Le 13 juin 1925, Fernando Pessoa fêtait ses 37 ans. En pleine maturité de son activité littéraire, le poète et intellectuel lisboète était occupé, vers le milieu de la décennie 1920, par l’activité effervescente de divulgation de ses hétéronymes, essentiellement à travers la revue Athena, dont il fut le co-directeur depuis sa fondation, qui eut lieu l’année précédente. L’année 1925 fut pour Pessoa une année de créativité et de « premières », mais aussi de pertes et d’adieux, lesquelles constituent, sans aucun doute, qu’il s’agisse des unes ou des autres, quelques-uns des moments les plus marquants de sa vie et de son œuvre.

Les derniers adieux

L’année 1925 fut marquée par deux pertes importantes dans la vie de Fernando Pessoa. La plus significative est sans doute le décès de la mère du poète, Maria Madalena Pinheiro Nogueira (née en 1861), qui quitta son adresse terrestre le 17 mars 1925. Elle vécut, depuis 1920, avec son fils et une partie de la famille au nº 16 de la rue « Rua Coelho da Rocha », où se trouve désormais la Casa Fernando Pessoa. Une trentaine d’années avant de vivre ce deuil, en juin 1895, à l’âge de sept ans, Fernando Pessoa dédia à sa mère quelques vers, considérés les premiers vers poétiques de sa vie. Ceux-ci sont révélateurs de la tendresse et de l’affection qu’il ressentait pour sa mère, que Pessoa garda, à vrai dire, toujours dans son cœur :

À ma chère maman

Ô terres du Portugal
Ô terres où je suis né
J’ai beau les aimer de tout mon cœur
Je t’aime bien davantage.

Fernando Pessoa dans les bras de sa mère Maria Madalena Pinheiro Nogueira
(source de l’image : Multipessoa)

Une autre perte importante dans la vie du poète fut le décès du général Henrique Rosa, frère de João Miguel Rosa, c’est-à-dire le beau-père de Pessoa. Celui-ci entretint avec Henrique Rosa une amitié et une proximité intellectuelle au cours de son adolescence et da sa jeunesse. Il fut l’une des figures qui influença le plus – aussi bien dans le domaine littéraire qu’en ce qui concerne ses opinions politiques (en l’occurrence anticléricales et antimonarchiques) – la biographie intellectuelle et la formation du jeune Pessoa. Henrique Rosa, qui naquit en 1850, mourut le 8 février 1925.

Henrique Rosa
(source de l’image : BNP)

Les « débuts » d’Alberto Caeiro

Au début de l’année 1925, Alberto Caeiro, un des hétéronymes de Fernando Pessoa, fit sa première apparition publique. Fernando Pessoa a publié 23 poèmes de cet alter-ego, en particulier dans l’œuvre Le gardeur de troupeaux, dans le quatrième numéro de la revue Athena, revista de arte, co-dirigée par Pessoa lui-même et fondée en 1924. Dans le « système » ou « théâtre » des hétéronymes de Pessoa, Caeiro est l’hétéronyme-poète de la nature, le « maître » des autres hétéronymes Álvaro de Campos et Ricardo Reis, voire même de Pessoa « orthonyme », mais aussi d’un autre auteur fictif, António Mora.

Athena, nº 4 (jan. 2025)
(source de l’image : Revista de Ideias)

Dans le numéro suivant de la revue Athena furent également publiés 16 poèmes des Poèmes désassemblés, une fois encore « écrits » par Alberto Caeiro.

Athena, nº 5 (fev. 2025)
(source de l’image : Revista de Ideias)

Campos « philosophe », Pessoa « inventeur »
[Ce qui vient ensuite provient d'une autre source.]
(** * Ghost-leg ladder generator and tracer: [src/lib/services/ladder.ts]

    A shallow embedding of the ladder service and the properties its
    specification states about it.

    Conventions of the embedding.
    - Column numbers, row numbers and array indices are [nat]; the only
      JavaScript number that may be negative on entry, [playerCount], is a [Z].
    - [Math.random()] is an explicit source [rnd : nat -> Q]: the [k]-th call
      returns [rnd k].  ECMAScript promises [0 <= rnd k < 1]; that promise is
      the predicate [rnd_ok], assumed by the theorems and never by the
      definitions.  Products of a draw are taken in exact rational arithmetic.
    - Geometry ([cellWidth], [cellHeight], [startY], way points) is in
      IEEE-754 doubles, as JavaScript numbers are: Rocq's primitive [float],
      with its [+], [*] and [/], and [=?] for [===].  A row or column number
      enters the arithmetic through [numberOf].
    - A JavaScript exception is a [Throw]; code that draws random numbers lives
      in the state-and-error monad [Rand], whose state is the number of draws
      made so far.
    - [boolean[][]] is [list (list bool)].  Reading a row past its end yields
      [undefined], which is falsy: [truthy None = false].  Reading a property
      of a missing row is a [TypeError]. *)

From Stdlib Require Import QArith Qround Lqa.
From Stdlib Require Import PrimFloat.
From stdpp Require Import base list.

Local Open Scope nat_scope.

(** ** Exceptions and the random-source monad *)

Inductive JsError : Type :=
  | RangeError
  | TypeError.

Inductive Outcome (A : Type) : Type :=
  | Ok (a : A)
  | Throw (e : JsError).
Arguments Ok {A} a.
Arguments Throw {A} e.

Definition obind {A B : Type} (o : Outcome A) (f : A -> Outcome B) : Outcome B :=
  match o with
  | Ok a => f a
  | Throw e => Throw e
  end.

(** A computation that may call [Math.random()]: it receives the number of
    draws made so far and returns its value with the new count. *)
Definition Rand (A : Type) : Type := nat -> Outcome (A * nat).

Definition ret {A : Type} (a : A) : Rand A := fun k => Ok (a, k).

Definition bind {A B : Type} (m : Rand A) (f : A -> Rand B) : Rand B :=
  fun k => match m k with
           | Ok (a, k') => f a k'
           | Throw e => Throw e
           end.

Definition lift {A : Type} (o : Outcome A) : Rand A :=
  fun k => match o with
           | Ok a => Ok (a, k)
           | Throw e => Throw e
           end.

Declare Scope rand_scope.
Delimit Scope rand_scope with rand.
Notation "'let*' x ':=' m 'in' f" := (bind m (fun x => f))
  (at level 10, x name, m at level 100, f at level 200) : rand_scope.
Notation "'let?' x ':=' o 'in' f" := (obind o (fun x => f))
  (at level 10, x name, o at level 100, f at level 200) : rand_scope.
Local Open Scope rand_scope.

(** [for (let i = lo; i < hi; i++) s = body(i, s)] *)
Fixpoint forFrom {S : Type} (trips i : nat) (body : nat -> S -> Rand S) (s : S)
  : Rand S :=
  match trips with
  | 0 => ret s
  | Datatypes.S trips' => let* s' := body i s in forFrom trips' (i + 1) body s'
  end.

Definition forRange {S : Type} (lo hi : nat) (body : nat -> S -> Rand S) (s : S)
  : Rand S :=
  forFrom (hi - lo) lo body s.

(** The same loop for code that cannot draw. *)
Fixpoint forFromO {S : Type} (trips i : nat) (body : nat -> S -> Outcome S) (s : S)
  : Outcome S :=
  match trips with
  | 0 => Ok s
  | Datatypes.S trips' => let? s' := body i s in forFromO trips' (i + 1) body s'
  end.

(** ** Arrays *)

(** Truthiness of [row[i]]. *)
Definition truthy (v : option bool) : bool :=
  match v with
  | Some true => true
  | _ => false
  end.

(** [row[i] = v] on a boolean row.  JavaScript extends the array when [i] is
    past its end; the holes this would leave read as [undefined] and are
    recorded as [false], which is as falsy. *)
Definition jsSet (i : nat) (v : bool) (row : list bool) : list bool :=
  if decide (i < length row) then <[i:=v]> row
  else row ++ replicate (i - length row) false ++ [v].

Abbreviation Grid := (list (list bool)).

(** [rungs[row][col]] as a condition. *)
Definition getRung (rungs : Grid) (row col : nat) : Outcome bool :=
  match rungs !! row with
  | Some r => Ok (truthy (r !! col))
  | None => Throw TypeError
  end.

(** [rungs[row][col] = true] *)
Definition setRung (row col : nat) (rungs : Grid) : Outcome Grid :=
  match rungs !! row with
  | Some r => Ok (<[row := jsSet col true r]> rungs)
  | None => Throw TypeError
  end.

(** [[arr[i], arr[j]] = [arr[j], arr[i]]] on an array of numbers.  Both reads
    come first.  The model is for [i] and [j] inside the array, where every
    call has them: [j < i < n] in the shuffle when the draws are in [0, 1),
    [pos - 1 < pos < n] in the selection loop. *)
Definition swapAt (i j : nat) (arr : list nat) : list nat :=
  let vj := arr !!! j in
  let vi := arr !!! i in
  <[j := vi]> (<[i := vj]> arr).

(** [arr.indexOf(v)]; [None] stands for [-1]. *)
Definition indexOf (v : nat) (arr : list nat) : option nat :=
  fst <$> list_find (fun x => x = v) arr.

(** ** Data types of the service *)

Record LadderConfig : Type := {
  playerCount : Z;
  excludeSelf : bool
}.

Record LadderData : Type := {
  rungs : Grid;
  rowCount : nat
}.

Module PathPoint.
Record t : Type := mk { x : float; y : float }.
End PathPoint.

Record TraceResult : Type := {
  path : list PathPoint.t;
  finalColumn : nat
}.

(** ** The generator *)

Section Generator.

(** The values [Math.random()] returns, in call order. *)
Variable rnd : nat -> Q.

Definition random : Rand Q := fun k => Ok (rnd k, S k).

(** [Math.floor(Math.random() * i)] *)
Definition randomBelow (i : nat) : Rand nat :=
  let* r := random in ret (Z.to_nat (Qfloor (r * inject_Z (Z.of_nat i)))).
(* ===== verification/_CoqProject ===== *)
-Q . S2P
Prelude.v
Chainbase.v
Name.v
Merkle.v
Authority.v
AuthorityChecker.v
ResourceLimits.v
BlockTimestamp.v
BlockHeader.v
BlockHeaderState.v
ForkDatabase.v
ProtocolFeatures.v
WhitelistedIntrinsics.v
FeatureActivation.v
AuthorizationManager.v
BlockRunner.v
ForkSwitch.v
IteratorCache.v
ContractTables.v
ContractInvariant.v
ContractOperations.v
ContractIterators.v
ContractTheorems.v
ContractWalks.v
ContractExamples.v
EosioContract.v
NativeActions.v
NativeExamples.v
ChainConfig.v
AccessLists.v
Transaction.v
TransactionContext.v
TransactionBilling.v
TransactionExamples.v
Deduplication.v
ActionExecution.v
ActionFrames.v
ActionTheorems.v
ActionExamples.v
Asset.v
PushTransaction.v
PushTheorems.v
PushExamples.v
ProposedSchedule.v
FinalizeBlock.v
FinalizeExamples.v
BlockLog.v
BlockLogTheorems.v
BlockLogRepair.v
BlockLogExamples.v
(** What one step of the update loop leaves alone. *)
Definition same_otherwise (d d' : database) : Prop :=
  usage d' = usage d /\ config d' = config d
  /\ exists net cpu ram, state d' = set_totals net cpu ram (state d).

Lemma apply_pending_ok owner p d :
  pending_have_actual d -> totals_consistent d -> totals_fit d ->
  tbl_view (limits d) !! (true, owner) = Some p ->
  exists d', apply_pending owner p d = (Ok tt, d')
          /\ tbl_view (limits d') = applied owner p (tbl_view (limits d))
          /\ totals_consistent d' /\ same_otherwise d d'.
Proof.
  intros Hact (Hnet & Hcpu & Hram) (Fnet & Fcpu & Fram) Hp.
  destruct (Hact owner (mk_is_Some _ _ Hp)) as [actual Ha].
  destruct (applied_fits _ _ _ _ Hp Ha ram_bytes), (applied_fits _ _ _ _ Hp Ha cpu_weight),
    (applied_fits _ _ _ _ Hp Ha net_weight).
  unfold apply_pending, bind, zoom, get_state, lift, modify, tbl_get.
  rewrite tbl_find_view, Ha, update_totals_ok.
  2-4: unfold can_move; rewrite ?Hnet, ?Hcpu, ?Hram; split; [by apply sum_positive_is_total|lia].
  eexists. split; [reflexivity|]. unfold totals_consistent, same_otherwise.
  cbn [fst snd limits set_limits set_state usage config state set_totals
       total_net_weight total_cpu_weight total_ram_bytes].
  rewrite tbl_remove_view, tbl_put_view. fold (applied owner p (tbl_view (limits d))).
  rewrite !(applied_actual_sum _ _ _ _ Hp Ha), <- Hnet, <- Hcpu, <- Hram.
  split; [done|]. split; [done|]. split; [done|]. split; [done|]. by do 3 eexists.
Qed.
La revue Athena est aussi le contexte littéraire et culturel où se manifeste la veine la plus philosophique d’un autre hétéronyme, en l’occurrence Álvaro de Campos, qui, entre la fin de l’année 1924 et le début de l’année 19255, publie, en deux parties, l’essai « Notes pour une esthétique non-aristotélicienne », dans lequel sont abordées des questions de philosophie esthétique et de philosophie de l’art.

Athena, nº 4 (jan. 2025)
(source de l’image : Revista de Ideias)

En 1915, Pessoa-orthonyme ne publie aucun texte signé par lui-même. Du point de vue biographique, il y a lieu de souligner l’invention de Pessoa, à savoir un Annuaire commercial abrégé, qui n’est pas sans rappeler « les pages jaunes », visant à fournir des informations sur les entreprises européennes, y compris leurs contacts. En octobre 1925, le poète déposa une demande de brevet, lequel lui fut octroyé.